Auranofin versus injectable gold. Comparison of pharmacokinetic properties.

The new oral gold compound auranofin differs pharmacokinetically from the existing injectable gold compounds such as gold sodium thiomalate. Following a standard 50 mg intramuscular injection of gold sodium thiomalate, plasma gold levels rise sharply, peak between 400 and 800 micrograms/dl in approximately two hours, then decline to approximately 300 micrograms/dl by seven days. With repeated 50 mg weekly injections, stable plasma concentrations are gradually achieved, although absolute levels vary greatly among individual subjects.

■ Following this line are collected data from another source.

(* ===== verification/ShardGet.v ===== *)
(** * Steps of a shard, and its reads.

    [evo P s s'] is what an operation may do to a shard: keep the invariant and
    every key's entry, except that keys satisfying [P] may be dropped. Reads are
    specified against the map the shard represents. *)
From S2P Require Import Prelude CacheConfig SipHash Entry Page IndexTable Shard ShardInv.
Import Entry Page IndexTable Shard.

(** ** Steps that touch no data *)

(** Only the counters, the removal trace and the call count differ. *)
Definition quiet (s s' : shard) : Prop :=
  tab s' = tab s /\ pages s' = pages s /\ genCounter s' = genCounter s /\ writeIdx s' = writeIdx s /\
  writeSeq s' = writeSeq s /\ nextVictim s' = nextVictim s /\ isMmap s' = isMmap s /\ sieve s' = sieve s /\
  shardKey s' = shardKey s /\ flushedThroughSeq s' = flushedThroughSeq s /\
  lastAppliedStampMs s' = lastAppliedStampMs s.

Lemma quiet_refl s : quiet s s.
Proof. by split_and!. Qed.

Lemma quiet_trans s1 s2 s3 : quiet s1 s2 -> quiet s2 s3 -> quiet s1 s3.
Proof. unfold quiet. intuition congruence. Qed.

Lemma wp_bumpBy {B} c n (k : unit -> M B) Q s :
  (forall s', quiet s s' -> wp (k tt) Q s') -> wp (bumpBy c n ≫= k) Q s.
Proof. intros H. apply wp_bind. apply H. by split_and!. Qed.

Lemma wp_bump {B} c (k : unit -> M B) Q s :
  (forall s', quiet s s' -> wp (k tt) Q s') -> wp (bump c ≫= k) Q s.
Proof. apply wp_bumpBy. Qed.

Lemma wp_bump_end c Q s : (forall s', quiet s s' -> Q s' (Ok tt)) -> wp (bump c) Q s.
Proof. intros H. apply H. by split_and!. Qed.

Lemma wp_bumpBy_end c n Q s : (forall s', quiet s s' -> Q s' (Ok tt)) -> wp (bumpBy c n) Q s.
Proof. intros H. apply H. by split_and!. Qed.

Lemma wp_fire {B} key (k : unit -> M B) Q s :
  (forall s', quiet s s' -> wp (k tt) Q s') -> wp (fireOnRemove key ≫= k) Q s.
Proof. intros H. apply wp_bind. apply H. by split_and!. Qed.

Lemma wp_fire_end key Q s : (forall s', quiet s s' -> Q s' (Ok tt)) -> wp (fireOnRemove key) Q s.
Proof. intros H. apply H. by split_and!. Qed.

Lemma wp_now {B} w (k : Z -> M B) Q s :
  (forall s' n, quiet s s' -> wp (k n) Q s') -> wp (now w ≫= k) Q s.
Proof. intros H. apply wp_bind. apply H. by split_and!. Qed.

(** ** Pure steps *)

Lemma wp_pageAt {B} i p (k : page -> M B) Q s :
  pages s !! Z.to_nat i = Some p -> 0 <= i -> wp (k p) Q s -> wp (pageAt i ≫= k) Q s.
Proof.
  intros Hp Hi Hk. unfold pageAt, wp, mbind, st_bind, gets. simpl.
  rewrite (proj2 (Z.ltb_ge i 0)) by done. rewrite Hp. simpl. exact Hk.
Qed.

Section Reads.
Context (hashKey : bytes -> Z) (Hhash : forall k, fits 64 (hashKey k)).
Context (w : world) (cfg : Config) (Hcfg : cfg_ok cfg).
#[local] Abbreviation shard_ok := (shard_ok hashKey cfg).
#[local] Abbreviation lookup := (lookup hashKey).

Record evo (P : bytes -> Prop) (s s' : shard) : Prop := {
  ev_ok : shard_ok s';
  ev_mmap : isMmap s' = isMmap s;
  ev_sieve : sieve s' = sieve s;
  ev_lookup : forall k, lookup s' k = lookup s k \/ (P k /\ lookup s' k = None);
}.

Definition nokey : bytes -> Prop := fun _ => False.
Definition anykey : bytes -> Prop := fun _ => True.

Lemma evo_refl P s : shard_ok s -> evo P s s.
Proof. split; auto. Qed.

Lemma evo_trans P s1 s2 s3 : evo P s1 s2 -> evo P s2 s3 -> evo P s1 s3.
Proof.
  intros [H1 H2 H3 H4] [H5 H6 H7 H8]. split; [done|congruence|congruence|].
  intros k. destruct (H8 k) as [-> |[HP Hn]]; [apply H4|auto].
Qed.

Lemma evo_weaken (P Q : bytes -> Prop) s s' : (forall k, P k -> Q k) -> evo P s s' -> evo Q s s'.
Proof. intros HPQ [H1 H2 H3 H4]. split; auto. intros k. destruct (H4 k) as [?|[? ?]]; auto. Qed.

Lemma quiet_ok s s' : quiet s s' -> shard_ok s -> shard_ok s'.
Proof.
  intros (Ht & Hp & Hg & Hw & _ & Hv & Hm & _) Hok. pose proof Hok as [].
  apply (shard_ok_ext _ _ s); try done; by rewrite ?Hw, ?Hv, ?Hg.
Qed.

Lemma quiet_evo P s s' : quiet s s' -> shard_ok s -> evo P s s'.
Proof.
  intros Hq Hok. split; [by eapply quiet_ok|by destruct Hq as (_ & _ & _ & _ & _ & _ & ? & _)|
    by destruct Hq as (_ & _ & _ & _ & _ & _ & _ & ? & _)|].
  intros k. left. unfold ShardInv.lookup. destruct Hq as (-> & -> & _). done.
Qed.

(** ** Steps on the index *)

Lemma wp_findSlot {B} h (k : option (Z * Z) -> M B) Q s :
  twf (tab s) -> fits 64 h ->
  (forall r, find_result (tab s) h r -> wp (k r) Q s) -> wp (findSlotM h ≫= k) Q s.
Proof.
  intros Hw Hh Hk. destruct (findSlot_spec (tab s) h Hw Hh) as (r & Hf & Hr).
  unfold findSlotM. apply wp_assoc, wp_gets. rewrite Hf. by apply wp_oget, Hk.
Qed.

(** A table that represents the same map. *)
Lemma same_map_evo P s t : shard_ok s -> same_map (tab s) t -> evo P s (setTab s t).
Proof.
  intros Hok Hs. pose proof Hs as (Hw & Ha & _).
  pose proof Hok as [Hw0 Hl0 Hp0 Hn0 Hm0 Hi0 ? ? ?]. split; try done.
  - split; try done.
    + by rewrite <- Hl0; apply same_map_load.
    + intros h ref. simpl. rewrite Ha. apply Hi0.
  - intros k. left. unfold ShardInv.lookup. simpl. by rewrite Ha.
Qed.

Lemma tombstone_load t slot h : occ t (Z.to_nat slot) h -> overThreshold (tombstone t slot) = overThreshold t.
Proof.
  intros Ho. unfold overThreshold. simpl. rewrite length_insert.
  by replace (live t - 1 + (tomb t + 1)) with (live t + tomb t) by lia.
Qed.

Lemma tombstone_evo s slot h :
  shard_ok s -> 0 <= slot -> occ (tab s) (Z.to_nat slot) h ->
  evo (fun k => hashKey k = h) s (setTab s (tombstone (tab s) slot)).
Proof.
  intros Hok Hs Ho. pose proof Hok as [Hw Hl Hp Hn Hm Hi ? ? ?].
  pose proof (tombstone_abs _ _ _ Hw Hs Ho) as Ha.
  split; try done.
  - split; try done.
    + by eapply tombstone_wf.
    + cbn [tab setTab]. by rewrite (tombstone_load _ _ h).
    + intros h' ref. cbn [tab setTab pages]. rewrite Ha. intros Hd. apply lookup_delete_Some in Hd as [_ Hd]. eauto.
  - intros k. unfold ShardInv.lookup, lookup_in. cbn [tab setTab pages]. rewrite Ha.
    destruct (decide (hashKey k = h)) as [<- |Hne].
    + right. by rewrite lookup_delete_eq.
    + left. by rewrite lookup_delete_ne.
Qed.

(** When the slot's entry has key [key], only [key] is dropped. *)
Lemma tombstone_key_evo s slot ref rc :
  shard_ok s -> 0 <= slot -> occ (tab s) (Z.to_nat slot) (hashKey (ekey rc)) ->
  refs (tab s) !! Z.to_nat slot = Some ref -> ref_to hashKey (pages s) (hashKey (ekey rc)) ref rc ->
  evo (fun k => k = ekey rc) s (setTab s (tombstone (tab s) slot)) /\
  lookup (setTab s (tombstone (tab s) slot)) (ekey rc) = None.
Proof.
  intros Hok Hs Ho Hr Href. pose proof (ok_tab _ _ s Hok) as Hw.
  assert (Ha : abs (tab s) !! hashKey (ekey rc) = Some ref) by (apply lookup_abs; eauto).
  pose proof (tombstone_abs _ _ _ Hw Hs Ho) as Ha'.
  assert (Hnone : forall k, hashKey k = hashKey (ekey rc) -> lookup (setTab s (tombstone (tab s) slot)) k = None).
  { intros k Hk. unfold ShardInv.lookup, lookup_in. cbn [tab setTab pages]. by rewrite Ha', Hk, lookup_delete_eq. }
  split; [|by apply Hnone].
  destruct (tombstone_evo s slot _ Hok Hs Ho) as [H1 H2 H3 H4]. split; try done.
  intros k. destruct (H4 k) as [?|[Hk Hn]]; [by left|].
  destruct (decide (k = ekey rc)) as [-> |Hne]; [by right|]. left. rewrite Hn. symmetry.
  rewrite <- Hk in Ha, Href. unfold ShardInv.lookup. rewrite (lookup_in_ref _ _ _ _ _ _ Ha Href).
  by rewrite bool_decide_false.
Qed.

(** The entry a found slot names. *)
Lemma found_ref s h slot ref :
  shard_ok s -> find_result (tab s) h (Some (slot, ref)) ->
  exists rc p, ref_to hashKey (pages s) h ref rc /\ pages s !! Z.to_nat (SlabRef.pageIdx ref) = Some p /\
    gen p = SlabRef.gen ref /\ entry_in p (SlabRef.offset ref) rc /\ hashKey (ekey rc) = h /\
    0 <= SlabRef.pageIdx ref < blen (pages s) /\ abs (tab s) !! h = Some ref.
Proof.
  intros Hok (Hrg & Ho & Hr). pose proof (ok_tab _ _ s Hok) as Hw.
  assert (Ha : abs (tab s) !! h = Some ref) by (apply lookup_abs; eauto).
  destruct (ok_index _ _ s Hok _ _ Ha) as (rc & Href). pose proof (ref_to_idx _ _ _ _ _ Href) as Hi.
  pose proof Href as (_ & p & Hp & Hg & Hin & Hh & _). by exists rc, p.
Qed.

Definition no_err : shard -> cerr -> Prop := fun _ _ => False.

Lemma dropExpired_ok s key ref n :
  shard_ok s ->
  wp (dropExpiredLocked key (hashKey key) ref n) (post (fun s' _ => evo (fun k => k = key) s s') no_err) s.
Proof.
  intros Hok. pose proof (ok_tab _ _ s Hok) as Hw. pose proof (evo_refl (fun k => k = key) s Hok) as Hrefl.
  apply wp_findSlot; [done|done|]. intros [[slot cur]|] Hf; [|done].
  destruct (found_ref _ _ _ _ Hok Hf) as (rc & p & Href & Hp & Hg & Hin & Hh & Hi & _).
  destruct (negb (cur =? ref)); [done|]. apply wp_gets. cbv zeta. cbn [id].
  rewrite (proj2 (Z.leb_gt (blen (pages s)) _)) by lia.
  eapply wp_pageAt; [done|lia|]. rewrite Hg, Z.eqb_refl. cbn [negb]. rewrite (entry_in_read _ _ _ Hin).
  case_bool_decide as Hk; cbn [negb]; [|done]. destruct (negb (isExpired _ _)); [done|].
  destruct Hf as (Hrg & Ho & Hr). subst key.
  destruct (tombstone_key_evo s slot cur rc Hok ltac:(lia) Ho Hr Href) as [He _].
  apply wp_modify. apply wp_bump. intros s1 Hq1. apply wp_fire_end. intros s2 Hq2. simpl.
  eapply evo_trans; [exact He|]. eapply evo_trans; eapply quiet_evo; eauto using quiet_ok, ev_ok.
Qed.

(** ** Reads *)

(** A probe's answer, with the value appended to [dst]. *)
Definition probed (l : option (bytes * Z)) (dst : bytes) (res : lookup_res) : Prop :=
  match l with
  | Some (v, e) => exists ref, res = (dst ++ v, e, ref, lkHit)
  | None => exists d, res = (d, 0, 0, lkMiss)
  end.

Definition read_ok (s : shard) (dst key : bytes) (n : Z) (s' : shard) (x : bytes * Z) : Prop :=
  evo nokey s s' /\ exists v e, lookup s key = Some (v, e) /\ x = (dst ++ v, e) /\ isExpired e n = false.

Definition read_miss (s : shard) (key : bytes) (n : Z) (s' : shard) (e : cerr) : Prop :=
  e = ErrNotFound /\ evo (fun k => k = key) s s' /\
  match lookup s key with None => True | Some (_, exp) => isExpired exp n = true end.

Lemma evo_nokey_lookup s s' k : evo nokey s s' -> lookup s' k = lookup s k.
Proof. intros He. destruct (ev_lookup _ _ _ He k) as [?|[[] _]]. done. Qed.

Lemma wp_getM {B} s key (k : lookup_res -> M B) Q :
  shard_ok s ->
  (forall s' res, evo nokey s s' -> probed (lookup s key) [] res -> wp (k res) Q s') ->
  wp (getM cfg key (hashKey key) ≫= k) Q s.
Proof.
  intros Hok Hk. destruct (get_ok hashKey cfg s key Hok (Hhash key)) as (t' & res & Hg & Hs & Hp).
  unfold getM. apply wp_assoc, wp_gets, wp_assoc. cbn [id]. rewrite Hg.
  apply wp_lift, wp_assoc, wp_modify, wp_mret. apply Hk; [by apply same_map_evo|].
  unfold probe_ok in Hp. destruct (lookup s key) as [[v e]|]; [|by eexists].
  destruct Hp as (ref & -> & _). by eexists.
Qed.

Lemma resolve_ok s s1 dst key n allow res :
  evo nokey s s1 -> probed (lookup s key) dst res ->
  wp (resolveLookup res key (hashKey key) n allow) (post (read_ok s dst key n) (read_miss s key n)) s1.
Proof.
  intros He Hp. pose proof (ev_ok _ _ _ He) as Hok1.
  assert (Hw : evo (fun k => k = key) s s1) by (by eapply evo_weaken; [|exact He]).
  destruct (lookup s key) as [[v e]|] eqn:El; simpl in Hp.
  - destruct Hp as (ref & ->). simpl. destruct (isExpired e n) eqn:Ex.
    + assert (Hfin : forall s2, evo (fun k => k = key) s1 s2 ->
        wp (bump cMisses;; throw ErrNotFound) (post (read_ok s dst key n) (read_miss s key n)) s2).
      { intros s2 He2. apply wp_bump. intros s3 Hq3. split; [done|]. rewrite El. split; [|done].
        eapply evo_trans; [exact Hw|]. eapply evo_trans; [exact He2|]. eapply quiet_evo; eauto using ev_ok. }
      destruct allow.
      * eapply wp_seq; [by apply dropExpired_ok| |done]. intros s2 [] He2. by apply Hfin.
      * apply wp_mret. apply Hfin. by apply evo_refl.
    + split; [done|]. rewrite El. eauto.
  - destruct Hp as [d ->]. simpl. apply wp_bump. intros s2 Hq. split; [done|]. rewrite El. split; [|done].
    eapply evo_trans; [exact Hw|]. by eapply quiet_evo.
Qed.

Lemma getLocked_ok s s1 key n allow :
  evo nokey s s1 ->
  wp (getLockedCore cfg key (hashKey key) n allow) (post (read_ok s [] key n) (read_miss s key n)) s1.
Proof.
  intros He. apply wp_getM; [by eapply ev_ok|]. intros s2 res He2 Hp.
  rewrite (evo_nokey_lookup _ _ _ He) in Hp. apply resolve_ok; [by eapply evo_trans|done].
Qed.

Lemma probed_into l dst res : probed l [] res -> probed l dst (appendTo dst res).
Proof. destruct l as [[v e]|]; [intros [ref ->]|intros [d ->]]; simpl; eauto. Qed.

Lemma getIntoLocked_ok s s1 dst key n allow :
  evo nokey s s1 ->
  wp (getIntoLockedCore cfg dst key (hashKey key) n allow) (post (read_ok s dst key n) (read_miss s key n)) s1.
Proof.
  intros He. apply wp_getM; [by eapply ev_ok|]. intros s2 res He2 Hp.
  rewrite (evo_nokey_lookup _ _ _ He) in Hp. apply resolve_ok; [by eapply evo_trans|by apply probed_into].
Qed.

(** The seqlock probe, retried. *)
Lemma getSeqRetry_ok k attempt s s1 dst key :
  evo nokey s s1 ->
  wp (getSeqRetry_loop cfg k attempt dst key (hashKey key))
    (post (fun s' x => evo nokey s s' /\ (snd x = true -> probed (lookup s key) dst (fst x))) no_err) s1.
Proof.
  revert attempt s1. induction k as [|k IH]; intros attempt s1 He; cbn [getSeqRetry_loop].
  - apply wp_bumpBy. intros s2 Hq2. apply wp_bump. intros s3 Hq3. split; [|done].
    eapply evo_trans; [exact He|]. eapply evo_trans; eapply quiet_evo; eauto using quiet_ok, ev_ok.
  - pose proof (ev_ok _ _ _ He) as Hok1.
    destruct (getSeq_ok hashKey cfg s1 key Hok1 (Hhash key) dst) as (t' & res & ok & Hg & Hs & Hp).
    unfold getSeqM. apply wp_assoc, wp_gets, wp_assoc. cbn [id]. rewrite Hg.
    apply wp_lift, wp_assoc, wp_modify, wp_mret.
    assert (He' : evo nokey s (setTab s1 t')) by (eapply evo_trans; [exact He|by apply same_map_evo]).
    destruct ok; [|by apply IH].
    assert (Hres : probed (lookup s key) dst res).
    { specialize (Hp eq_refl). unfold probe_into_ok in Hp. rewrite (evo_nokey_lookup _ _ _ He) in Hp.
      destruct (lookup s key) as [[v e]|]; [|by eexists]. destruct Hp as (ref & -> & _). by eexists. }
    destruct (0 <? attempt); [|done]. apply wp_bumpBy. intros s2 Hq2. split; [|done].
    eapply evo_trans; [exact He'|]. eapply quiet_evo; eauto using ev_ok.
Qed.

Lemma getCore_ok s key n allow :
  shard_ok s ->
  wp (getCore cfg key (hashKey key) n allow) (post (read_ok s [] key n) (read_miss s key n)) s.
Proof.
  intros Hok. apply wp_bump. intros s1 Hq. apply wp_gets.
  pose proof (quiet_evo nokey _ _ Hq Hok) as He.
  destruct (seqlockReads cfg (id s1)).
  - eapply wp_seq; [by apply getSeqRetry_ok| |done]. intros s2 [res ok] [He2 Hp]. simpl in Hp.
    destruct ok; [by apply resolve_ok; auto|by apply getLocked_ok].
  - destruct (needsReadLockForGet cfg (id s1)); by apply getLocked_ok.
Qed.

Lemma getIntoCore_ok s dst key n allow :
  shard_ok s ->
  wp (getIntoCore cfg dst key (hashKey key) n allow) (post (read_ok s dst key n) (read_miss s key n)) s.
Proof.
  intros Hok. apply wp_bump. intros s1 Hq. apply wp_gets.
  pose proof (quiet_evo nokey _ _ Hq Hok) as He.
  destruct (seqlockReads cfg (id s1)).
  - eapply wp_seq; [by apply getSeqRetry_ok| |done]. intros s2 [res ok] [He2 Hp]. simpl in Hp.
    destruct ok; [by apply resolve_ok; auto|by apply getIntoLocked_ok].
  - destruct (needsReadLockForGet cfg (id s1)); by apply getIntoLocked_ok.
Qed.

End Reads.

On the other hand, auranofin is associated with lower (50 to 70 micrograms/dl) and more predictable plasma concentrations. Single-dose kinetic studies using isotopically labelled gold show that the plasma disappearance half-time for gold sodium thiomalate is relatively rapid (approximately six days) compared with 17 days for auranofin. Both compounds are retained within the body over prolonged periods. Retention of auranofin is much less, about 1 percent of the original tracer dose remaining at 180 days, compared with more than 30 percent retention of gold sodium thiomalate. Excretory pathways are notable different. The majority of gold sodium thiomalate (greater than 70 percent) is excreted by the kidneys, with the remaining fraction appearing erratically in the stool. In contrast, the enteric pathway represents the major excretory route for auranofin, with nearly 85 percent of the dose eventually recoverable in the stool and less than 15 percent in the urine. In human subjects, parenterally administered gold is almost universally dispersed among body tissues, although highest concentrations occur in the organs of the reticuloendothelial system and the adrenal and renal cortices. Comparable studies are not available for auranofin, but animal studies show comparatively less affinity for liver, kidney, and spleen. To date, attempts to correlate the pharmacokinetics of the injectable gold compounds with clinical response and toxicity have been largely unsuccessful. The distinctive pharmacokinetic profile of auranofin, when compared with gold sodium thiomalate, may nonetheless account in part for the clinical and pharmacologic differences between these compounds.